A Financier is a funny little almond cake made with browned butter and a long history. It’s a little bitty one-bite treat, golden brown and perfect just warm from the oven.
Though some believe Financiers originated in Paris in the 1800’s it might have an older ancestor, Visitandines de Lorraine from way back in the 17th century. Whatever the case, they’re easy enough to make even without the fancy-pants Financier pan. I used a simple 24-count mini muffin pan and a mini brownie pan and both worked just fine. Be sure to follow the directions about brushing the pans with butter because that’s the key to getting the cakes out of the pan and making the outside golden brown.
These are one of those things best made with butter. Brown the butter until it is incredibly nutty brown just on the verge of too much brown. Watch it carefully because butter browns in an instant and then goes from nutty perfect to oh-oh-why-is-the-smoke-alarm-going-off wrong quickly. With practice it gets easier to brown butter just right – believe me, I’ve burned my fair share (and boy does it stink).
The Canteen recipe adaptation comes courtesy of Francois Payard who has never let me down yet. If you ever wish to make French pastries and really want good recipes, I recommend any Francois Payard book. Payard Cookies is coming out November 2015 and I’ll be buying that one because, well, cookies.
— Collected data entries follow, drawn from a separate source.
(* ===== verification/SafetyReport.v ===== *)
(** * Report handlers (internal/api/reports.go, pkg/models/evidence_report.go)

    The preview and the export of evidence packs, and the config safety report:
    its scope, the evidence collected per collector, its order, its identifier and
    digest, and its renderings. *)

From S2P Require Import Prelude GoString Models PushStatus Registry Sha256 Alerts Regex.
From S2P Require Import Validator Yaml ConfigPolicy Access Store PushHistory OpampServer.
From S2P Require Import Version Api Approvals WorkloadApi Fleet ConfigDrift FleetVersions Evidence.
Import Sha256.Sha256 PushStatus.PushStatus Registry Access Store.Store PushHistory OpampServer Api Fleet
  Evidence.

Module SafetyReport.

(** ** Records *)

(* src/pkg/models/evidence_report.go:27-34 EvidenceReportSummary *)
Record EvidenceReportSummary := mkSummary {
  su_ConfigChanges : Z; su_ValidationFailures : Z; su_Rollbacks : Z; su_DriftedCollectors : Z;
  su_OutdatedCollectors : Z; su_AuditEvents : Z
}.
(* src/pkg/models/evidence_report.go:37-47 EvidenceConfigChange *)
Record EvidenceConfigChange := mkChange {
  ec_WorkloadID : string; ec_DisplayName : string; ec_ConfigHash : string; ec_PreviousHash : string;
  ec_Status : string; ec_PushedBy : string; ec_AppliedAt : Time; ec_ContentAvailable : bool;
  ec_DiffSummary : string
}.
(* src/pkg/models/evidence_report.go:50-57 EvidenceValidationFailure *)
Record EvidenceValidationFailure := mkFailure {
  vf_WorkloadID : string; vf_DisplayName : string; vf_ConfigHash : string; vf_Status : string;
  vf_Error : string; vf_OccurredAt : Time
}.
(* src/pkg/models/evidence_report.go:60-67 EvidenceRollback *)
Record EvidenceRollback := mkRollback {
  eb_WorkloadID : string; eb_DisplayName : string; eb_ConfigHash : string; eb_RollbackOfPushID : string;
  eb_Status : string; eb_OccurredAt : Time
}.
(* src/pkg/models/evidence_report.go:70-76 EvidenceAuditTrailEntry *)
Record EvidenceAuditTrailEntry := mkTrail {
  at_Action : string; at_Resource : string; at_ResourceID : string; at_Detail : string; at_At : Time
}.
(* src/pkg/models/evidence_report.go:82-88 EvidenceReportSignature *)
Record EvidenceReportSignature := mkReportSignature {
  rg_Algorithm : string; rg_PayloadDigestSHA256 : string; rg_KeyID : string; rg_Signature : string;
  rg_VerificationHint : string
}.
(* src/pkg/models/evidence_report.go:11-24 EvidenceReport *)
Record EvidenceReport := mkReport {
  er_SchemaVersion : string; er_ReportID : string; er_GeneratedAt : Time; er_RecommendedVersion : string;
  er_Summary : EvidenceReportSummary; er_ConfigChanges : list EvidenceConfigChange;
  er_ValidationFailures : list EvidenceValidationFailure; er_Rollbacks : list EvidenceRollback;
  er_Drift : ConfigDrift.ConfigDriftDashboard;
  er_OutdatedCollectors : list FleetVersions.FleetCollectorVersionFinding;
  er_AuditTrail : list EvidenceAuditTrailEntry; er_Signature : EvidenceReportSignature
}.
Definition no_signature : EvidenceReportSignature := mkReportSignature "" "" "" "" "".

(** [json.Marshal] of a report. *)
Class SafetyJson := { json_report : EvidenceReport -> result string }.

Definition with_signature (r : EvidenceReport) (s : EvidenceReportSignature) : EvidenceReport :=
  mkReport (er_SchemaVersion r) (er_ReportID r) (er_GeneratedAt r) (er_RecommendedVersion r) (er_Summary r)
    (er_ConfigChanges r) (er_ValidationFailures r) (er_Rollbacks r) (er_Drift r) (er_OutdatedCollectors r)
    (er_AuditTrail r) s.
Definition with_id (r : EvidenceReport) (id : string) (trail : list EvidenceAuditTrailEntry) : EvidenceReport :=
  mkReport (er_SchemaVersion r) id (er_GeneratedAt r) (er_RecommendedVersion r) (er_Summary r)
    (er_ConfigChanges r) (er_ValidationFailures r) (er_Rollbacks r) (er_Drift r) (er_OutdatedCollectors r)
    trail (er_Signature r).

(** ** Evidence of one collector *)

(* src/internal/api/reports.go:341-351 configSafetyReportMatchesScope *)
Definition configSafetyReportMatchesScope (wl : Workload) (scope : ReportScope) : bool :=
  if (sc_GroupID scope <>s "") && (default "" (wl_Labels wl !! "group") <>s sc_GroupID scope) then false
  else forallb (fun kv => (default "" (wl_Labels wl !! kv.1) =s kv.2)
                          || (default "" (wl_FingerprintKeys wl !! kv.1) =s kv.2))
         (map_to_list (sc_Selector scope)).

Definition hide_content (c : WorkloadConfig) : WorkloadConfig :=
  mkWorkloadConfig (wc_WorkloadID c) (wc_ConfigID c) (wc_ConfigHash c) (wc_AppliedAt c) (wc_Status c)
    (wc_ErrorMessage c) (wc_PushedBy c) "" (wc_Label c) (wc_PushID c) (wc_SubmittedAt c) (wc_SentAt c)
    (wc_UpdatedAt c) (wc_OpAMPStatusTimeoutAt c) (wc_TimedOutWaiting c) (wc_TimeoutMessage c)
    (wc_RollbackOfPushID c) (wc_Timeline c) (wc_InstanceStatuses c) (wc_TargetCount c) (wc_AppliedCount c)
    (wc_FailedCount c) (wc_PendingCount c) (wc_TimedOutCount c) (wc_NoStatusCount c) (wc_ErrorGroups c)
    (wc_IsCurrent c) (wc_IsPrevious c) (wc_IsLastKnownGood c) (wc_IsFailedCandidate c) (wc_ConfigID c <>s "").

Section Collect.
Context `{UnicodeTables}.

(* src/internal/api/reports.go:353-362 sanitizedConfigHistory *)
Definition sanitizedConfigHistory (history : list WorkloadConfig) : list WorkloadConfig :=
  map (fun c => hide_content (SanitizeRemoteConfigErrors c)) history.

Definition change_of (wl : Workload) (cfg : WorkloadConfig) (older : list WorkloadConfig) : EvidenceConfigChange :=
  let prev := match older with c :: _ => wc_ConfigID c | [] => "" end in
  let diff := if (prev <>s "") && (prev <>s wc_ConfigID cfg) then "config hash changed"
              else if prev =s wc_ConfigID cfg then "config hash unchanged" else "initial config" in
  mkChange (wl_ID wl) (wl_DisplayName wl) (wc_ConfigID cfg) prev (wc_Status cfg) (wc_PushedBy cfg)
    (wc_AppliedAt cfg) (wc_ContentAvailable cfg) diff.
(* src/internal/api/reports.go:364-380 evidenceConfigChanges *)
Fixpoint evidenceConfigChanges (wl : Workload) (history : list WorkloadConfig) : list EvidenceConfigChange :=
  match history with
  | [] => []
  | cfg :: older => change_of wl cfg older :: evidenceConfigChanges wl older
  end.

Definition failed_push (cfg : WorkloadConfig) : bool :=
  negb ((wc_Status cfg <>s PushStatusFailed) && Z.eqb (wc_FailedCount cfg) 0 && (wc_ErrorMessage cfg =s "")).
(* src/internal/api/reports.go:382-391 evidenceValidationFailures *)
Definition evidenceValidationFailures (wl : Workload) (history : list WorkloadConfig)
  : list EvidenceValidationFailure :=
  map (fun cfg => mkFailure (wl_ID wl) (wl_DisplayName wl) (wc_ConfigID cfg) (wc_Status cfg)
                    (SanitizeRemoteConfigErrorMessage (wc_ErrorMessage cfg)) (wc_AppliedAt cfg))
    (List.filter failed_push history).

Definition is_rollback (cfg : WorkloadConfig) : bool :=
  HasPrefix (wc_Status cfg) "rollback_" || (wc_RollbackOfPushID cfg <>s "").
(* src/internal/api/reports.go:393-402 evidenceRollbacks *)
Definition evidenceRollbacks (wl : Workload) (history : list WorkloadConfig) : list EvidenceRollback :=
  map (fun cfg => mkRollback (wl_ID wl) (wl_DisplayName wl) (wc_ConfigID cfg) (wc_RollbackOfPushID cfg)
                    (wc_Status cfg) (wc_AppliedAt cfg))
    (List.filter is_rollback history).

(** ** Order, identifier and digest *)

(* src/internal/api/reports.go:420-422 evidenceTimeKey *)
Definition evidenceTimeKey (workloadID : string) (t : Time) : string :=
  workloadID +:+ bytes [0]%N +:+ RFC3339Nano t.

(* src/internal/api/reports.go:404-418 sortEvidenceReport *)
Definition sortEvidenceReport (r : EvidenceReport) : EvidenceReport :=
  let by_time {A} (f : A -> string) (x y : A) := f x <s f y in
  mkReport (er_SchemaVersion r) (er_ReportID r) (er_GeneratedAt r) (er_RecommendedVersion r) (er_Summary r)
    (sort_by (by_time (fun c => evidenceTimeKey (ec_WorkloadID c) (ec_AppliedAt c))) (er_ConfigChanges r))
    (sort_by (by_time (fun f => evidenceTimeKey (vf_WorkloadID f) (vf_OccurredAt f))) (er_ValidationFailures r))
    (sort_by (by_time (fun b => evidenceTimeKey (eb_WorkloadID b) (eb_OccurredAt b))) (er_Rollbacks r))
    (ConfigDrift.mkDashboard (ConfigDrift.cd_GeneratedAt (er_Drift r)) (ConfigDrift.cd_Summary (er_Drift r))
       (sort_by (by_time ConfigDrift.ci_WorkloadID) (ConfigDrift.cd_Items (er_Drift r))))
    (sort_by (by_time FleetVersions.fb_WorkloadID) (er_OutdatedCollectors r))
    (er_AuditTrail r) (er_Signature r).

Context `{SafetyJson}.
Definition digest (r : result string) : string :=
  hex_encode (Sum256 (str_bytes match r with Ok b => b | Err _ => "" end)).
(* src/internal/api/reports.go:424-430 evidenceReportID *)
Definition evidenceReportID (r : EvidenceReport) : string :=
  digest (json_report (with_signature (with_id r "" (er_AuditTrail r)) no_signature)).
Similar to Madeleines the Financier batter is refrigerated before baking for best results. Be sure to turn out the cakes on to the cooling rack as soon as they come out of the oven because they release easiest at that point, but they’re also the most fragile while piping hot so be gentle. Let them cool just until they can be picked up without burning your hand and eat them slightly warm. They are best served the day they’re made and that probably won’t be a problem given that they’re a little bit addicting.
Many recipes call for grinding whole almonds with the sugar. It makes for a more rustic cake that will contain more
grease fat than it needs. Blanched almond flour is a better choice for these. I buy this brand and keep it in the freezer and thaw just what I need for a couple of weeks or so. You can also refrigerate it and not worry about thawing. But keeping blanched almond flour with good (read: not rancid) flavor on hand is great for gluten-free baking (assuming you can eat tree nuts).
Here’s to those Sisters of Visitation. They certainly knew how to bake.
- 175 grams unsalted butter, browned (12 tablespoons)
- 110 grams powdered sugar, sifted (1 cup)
- 100 grams blanched almond flour (1 cup)
- 30 grams Canteen blend flour (1/4 cup) (see notes)
- ½ teaspoon baking powder
- ¼ teaspoon kosher salt
- 4 extra large egg whites
- 1 teaspoon vanilla extract
- ½ teaspoon almond extract
- In a deep sided saucepan heat the butter over medium-low heat until it turns nutty brown, scraping up the bits from the bottom of the pan being careful to not burn it. Generously brush the openings of a 24-count mini muffin pan with the browned butter (little puddles in the bottom are great). Refrigerate the pan.
- In a medium bowl whisk together powdered sugar, almond flour, Canteen flour, baking powder and salt until combined. Stir in egg whites and mix thoroughly until blended and thick. Stir in the browned butter making sure to get all the browned bits and stir until the mixture is fully incorporated. Stir in vanilla and almond extracts. Cover the bowl and refrigerate 3 to 4 hours.
- Preheat oven to 375°F. Scoop batter into the chilled pan making sure each opening is a generous ½ full. Refrigerate while the oven finishes preheating if necessary. Bake 22-24 minutes or until the tops are golden brown. Immediately turn financiers out onto a rack while the pan is hot. If they were buttered generously they should pop right out. If not you’ll have to rap the pan on the counter to loosen them.
- Cool on a rack (If you can wait that long). Best served the same day.